[Data for this exercise]:
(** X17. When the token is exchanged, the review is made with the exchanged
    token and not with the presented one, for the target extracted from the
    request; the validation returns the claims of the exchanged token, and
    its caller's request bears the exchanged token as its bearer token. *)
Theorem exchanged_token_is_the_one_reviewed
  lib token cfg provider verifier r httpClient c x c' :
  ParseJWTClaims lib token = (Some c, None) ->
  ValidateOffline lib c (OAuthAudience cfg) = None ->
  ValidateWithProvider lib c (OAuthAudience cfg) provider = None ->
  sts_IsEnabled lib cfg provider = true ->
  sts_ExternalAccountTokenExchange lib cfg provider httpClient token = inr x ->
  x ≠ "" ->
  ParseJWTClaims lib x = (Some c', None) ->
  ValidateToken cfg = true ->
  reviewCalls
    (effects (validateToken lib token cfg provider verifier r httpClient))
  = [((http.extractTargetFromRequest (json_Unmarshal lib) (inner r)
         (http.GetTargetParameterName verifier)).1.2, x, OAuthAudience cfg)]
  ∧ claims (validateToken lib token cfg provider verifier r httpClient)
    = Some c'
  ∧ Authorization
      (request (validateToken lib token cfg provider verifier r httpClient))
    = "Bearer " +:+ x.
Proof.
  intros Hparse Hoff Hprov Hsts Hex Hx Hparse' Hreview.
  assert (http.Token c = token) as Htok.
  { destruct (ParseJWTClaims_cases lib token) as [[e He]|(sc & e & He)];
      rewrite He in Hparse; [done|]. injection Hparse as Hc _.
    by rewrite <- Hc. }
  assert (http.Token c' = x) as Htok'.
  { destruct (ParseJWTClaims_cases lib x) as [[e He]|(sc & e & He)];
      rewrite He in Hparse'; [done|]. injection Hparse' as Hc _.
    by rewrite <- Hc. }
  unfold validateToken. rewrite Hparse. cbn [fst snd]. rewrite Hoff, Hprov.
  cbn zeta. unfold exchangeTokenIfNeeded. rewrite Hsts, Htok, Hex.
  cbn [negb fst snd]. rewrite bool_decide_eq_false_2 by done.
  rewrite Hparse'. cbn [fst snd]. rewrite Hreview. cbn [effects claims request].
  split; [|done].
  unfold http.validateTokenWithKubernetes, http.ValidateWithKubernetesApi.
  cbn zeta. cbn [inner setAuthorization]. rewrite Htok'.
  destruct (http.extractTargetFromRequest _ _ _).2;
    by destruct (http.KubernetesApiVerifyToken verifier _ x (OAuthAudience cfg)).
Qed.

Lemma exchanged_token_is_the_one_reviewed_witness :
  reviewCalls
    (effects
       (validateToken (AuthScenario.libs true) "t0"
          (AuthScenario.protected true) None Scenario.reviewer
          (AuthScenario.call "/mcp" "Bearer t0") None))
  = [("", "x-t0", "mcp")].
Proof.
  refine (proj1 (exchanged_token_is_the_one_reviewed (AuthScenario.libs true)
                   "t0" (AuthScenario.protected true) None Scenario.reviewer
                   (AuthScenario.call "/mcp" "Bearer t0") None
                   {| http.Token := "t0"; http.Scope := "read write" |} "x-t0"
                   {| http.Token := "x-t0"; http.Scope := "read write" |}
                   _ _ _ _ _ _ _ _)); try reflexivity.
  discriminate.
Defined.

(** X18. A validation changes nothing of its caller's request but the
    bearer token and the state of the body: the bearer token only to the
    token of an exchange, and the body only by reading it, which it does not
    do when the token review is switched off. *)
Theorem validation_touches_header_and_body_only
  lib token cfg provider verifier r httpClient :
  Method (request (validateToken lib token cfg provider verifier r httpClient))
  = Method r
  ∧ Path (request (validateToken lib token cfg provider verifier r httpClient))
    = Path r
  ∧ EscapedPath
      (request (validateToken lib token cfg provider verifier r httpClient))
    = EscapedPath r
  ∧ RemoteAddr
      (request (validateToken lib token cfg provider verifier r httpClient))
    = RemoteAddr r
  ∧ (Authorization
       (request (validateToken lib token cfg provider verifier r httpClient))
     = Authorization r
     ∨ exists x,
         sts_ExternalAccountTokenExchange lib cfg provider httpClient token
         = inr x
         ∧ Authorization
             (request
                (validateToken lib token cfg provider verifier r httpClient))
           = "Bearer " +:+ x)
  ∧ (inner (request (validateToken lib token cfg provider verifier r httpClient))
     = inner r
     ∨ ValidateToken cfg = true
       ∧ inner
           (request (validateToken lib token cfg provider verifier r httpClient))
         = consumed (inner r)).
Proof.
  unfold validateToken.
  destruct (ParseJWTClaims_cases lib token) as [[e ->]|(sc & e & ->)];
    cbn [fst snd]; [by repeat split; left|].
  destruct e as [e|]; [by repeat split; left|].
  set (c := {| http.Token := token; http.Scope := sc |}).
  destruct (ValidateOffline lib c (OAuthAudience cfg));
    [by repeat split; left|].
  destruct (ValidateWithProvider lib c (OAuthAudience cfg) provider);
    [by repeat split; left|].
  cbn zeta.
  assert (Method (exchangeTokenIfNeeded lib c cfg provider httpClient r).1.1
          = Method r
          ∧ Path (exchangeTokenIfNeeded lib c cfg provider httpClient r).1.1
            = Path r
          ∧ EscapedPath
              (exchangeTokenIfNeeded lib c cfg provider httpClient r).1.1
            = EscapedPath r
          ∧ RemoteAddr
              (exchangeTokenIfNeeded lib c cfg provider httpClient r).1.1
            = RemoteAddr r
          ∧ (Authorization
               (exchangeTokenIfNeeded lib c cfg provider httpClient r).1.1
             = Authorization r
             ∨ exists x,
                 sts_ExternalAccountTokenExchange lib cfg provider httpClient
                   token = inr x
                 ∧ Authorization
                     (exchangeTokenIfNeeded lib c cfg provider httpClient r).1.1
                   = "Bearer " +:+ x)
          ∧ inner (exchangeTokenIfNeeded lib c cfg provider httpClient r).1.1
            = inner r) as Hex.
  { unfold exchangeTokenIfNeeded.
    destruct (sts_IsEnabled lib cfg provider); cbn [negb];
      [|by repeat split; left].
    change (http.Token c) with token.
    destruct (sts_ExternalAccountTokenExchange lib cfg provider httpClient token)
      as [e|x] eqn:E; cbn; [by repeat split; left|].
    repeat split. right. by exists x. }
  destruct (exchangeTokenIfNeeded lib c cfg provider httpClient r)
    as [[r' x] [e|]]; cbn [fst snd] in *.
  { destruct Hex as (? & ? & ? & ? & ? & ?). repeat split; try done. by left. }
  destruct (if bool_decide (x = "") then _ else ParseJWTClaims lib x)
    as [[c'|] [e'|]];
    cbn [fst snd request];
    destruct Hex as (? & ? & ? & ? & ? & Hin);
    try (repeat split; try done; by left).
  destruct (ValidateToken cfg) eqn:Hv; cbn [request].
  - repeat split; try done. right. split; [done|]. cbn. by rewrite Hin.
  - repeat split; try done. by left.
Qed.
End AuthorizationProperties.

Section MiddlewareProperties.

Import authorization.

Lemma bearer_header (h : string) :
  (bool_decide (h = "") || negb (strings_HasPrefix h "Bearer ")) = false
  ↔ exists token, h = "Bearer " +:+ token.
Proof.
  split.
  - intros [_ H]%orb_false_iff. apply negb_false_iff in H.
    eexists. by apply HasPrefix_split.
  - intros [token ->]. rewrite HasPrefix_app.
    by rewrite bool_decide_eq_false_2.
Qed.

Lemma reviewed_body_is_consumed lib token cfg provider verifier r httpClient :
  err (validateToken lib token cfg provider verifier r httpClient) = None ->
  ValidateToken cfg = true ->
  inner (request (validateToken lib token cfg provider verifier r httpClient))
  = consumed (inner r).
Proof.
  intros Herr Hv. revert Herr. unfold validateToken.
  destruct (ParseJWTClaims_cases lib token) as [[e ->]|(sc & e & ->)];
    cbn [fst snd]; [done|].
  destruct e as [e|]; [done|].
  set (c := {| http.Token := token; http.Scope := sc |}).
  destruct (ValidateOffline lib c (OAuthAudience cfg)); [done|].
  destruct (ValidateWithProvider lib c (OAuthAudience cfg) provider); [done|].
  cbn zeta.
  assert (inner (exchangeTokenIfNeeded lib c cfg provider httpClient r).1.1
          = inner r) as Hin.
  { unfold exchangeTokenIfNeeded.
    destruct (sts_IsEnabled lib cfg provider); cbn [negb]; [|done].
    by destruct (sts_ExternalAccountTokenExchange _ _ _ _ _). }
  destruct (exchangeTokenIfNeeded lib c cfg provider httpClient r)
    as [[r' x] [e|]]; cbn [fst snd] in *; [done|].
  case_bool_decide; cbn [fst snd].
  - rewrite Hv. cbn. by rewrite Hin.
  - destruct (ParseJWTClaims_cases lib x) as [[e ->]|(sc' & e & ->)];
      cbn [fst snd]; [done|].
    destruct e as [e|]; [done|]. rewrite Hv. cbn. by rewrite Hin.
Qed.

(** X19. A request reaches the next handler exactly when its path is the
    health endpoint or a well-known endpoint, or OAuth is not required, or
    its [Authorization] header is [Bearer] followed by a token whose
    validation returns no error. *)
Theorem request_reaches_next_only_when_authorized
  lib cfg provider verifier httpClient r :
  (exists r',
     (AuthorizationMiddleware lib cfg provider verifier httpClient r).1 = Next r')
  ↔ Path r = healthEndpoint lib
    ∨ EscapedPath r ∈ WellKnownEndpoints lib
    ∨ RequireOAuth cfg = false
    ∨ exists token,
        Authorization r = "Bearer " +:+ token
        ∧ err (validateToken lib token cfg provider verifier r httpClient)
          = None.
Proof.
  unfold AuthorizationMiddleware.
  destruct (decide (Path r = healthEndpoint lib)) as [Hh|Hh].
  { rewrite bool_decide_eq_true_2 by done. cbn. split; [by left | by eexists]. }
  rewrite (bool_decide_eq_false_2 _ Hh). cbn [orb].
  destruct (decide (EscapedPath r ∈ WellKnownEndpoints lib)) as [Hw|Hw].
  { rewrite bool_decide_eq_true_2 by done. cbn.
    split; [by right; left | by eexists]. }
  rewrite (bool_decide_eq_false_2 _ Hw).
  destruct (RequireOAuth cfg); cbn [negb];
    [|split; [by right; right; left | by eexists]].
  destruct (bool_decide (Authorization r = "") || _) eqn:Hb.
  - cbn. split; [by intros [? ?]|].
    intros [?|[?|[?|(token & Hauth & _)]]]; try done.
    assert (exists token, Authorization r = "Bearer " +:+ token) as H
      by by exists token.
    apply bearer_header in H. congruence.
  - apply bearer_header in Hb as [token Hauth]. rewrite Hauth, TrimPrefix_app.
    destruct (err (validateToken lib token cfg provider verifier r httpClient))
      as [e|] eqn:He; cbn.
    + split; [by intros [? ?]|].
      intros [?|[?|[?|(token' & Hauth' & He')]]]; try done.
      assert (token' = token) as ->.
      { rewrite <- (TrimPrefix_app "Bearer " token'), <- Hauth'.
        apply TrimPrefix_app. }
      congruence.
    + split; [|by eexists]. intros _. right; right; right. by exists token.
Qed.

* * *

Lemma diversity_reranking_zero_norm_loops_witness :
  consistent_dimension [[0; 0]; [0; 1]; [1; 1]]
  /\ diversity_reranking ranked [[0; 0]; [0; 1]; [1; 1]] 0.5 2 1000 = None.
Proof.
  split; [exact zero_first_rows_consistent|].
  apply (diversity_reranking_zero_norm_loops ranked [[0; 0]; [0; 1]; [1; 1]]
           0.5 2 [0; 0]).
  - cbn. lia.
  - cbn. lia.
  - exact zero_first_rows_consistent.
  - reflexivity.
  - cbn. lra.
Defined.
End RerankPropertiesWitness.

[Task statement]:
In the listing above, find the line holding "(** X17. When" and the line holding "sts_IsEnabled lib cfg provider = true ->", then output those two lines and every line between them exactly.

[Written solution]:
(** X17. When the token is exchanged, the review is made with the exchanged
    token and not with the presented one, for the target extracted from the
    request; the validation returns the claims of the exchanged token, and
    its caller's request bears the exchanged token as its bearer token. *)
Theorem exchanged_token_is_the_one_reviewed
  lib token cfg provider verifier r httpClient c x c' :
  ParseJWTClaims lib token = (Some c, None) ->
  ValidateOffline lib c (OAuthAudience cfg) = None ->
  ValidateWithProvider lib c (OAuthAudience cfg) provider = None ->
  sts_IsEnabled lib cfg provider = true ->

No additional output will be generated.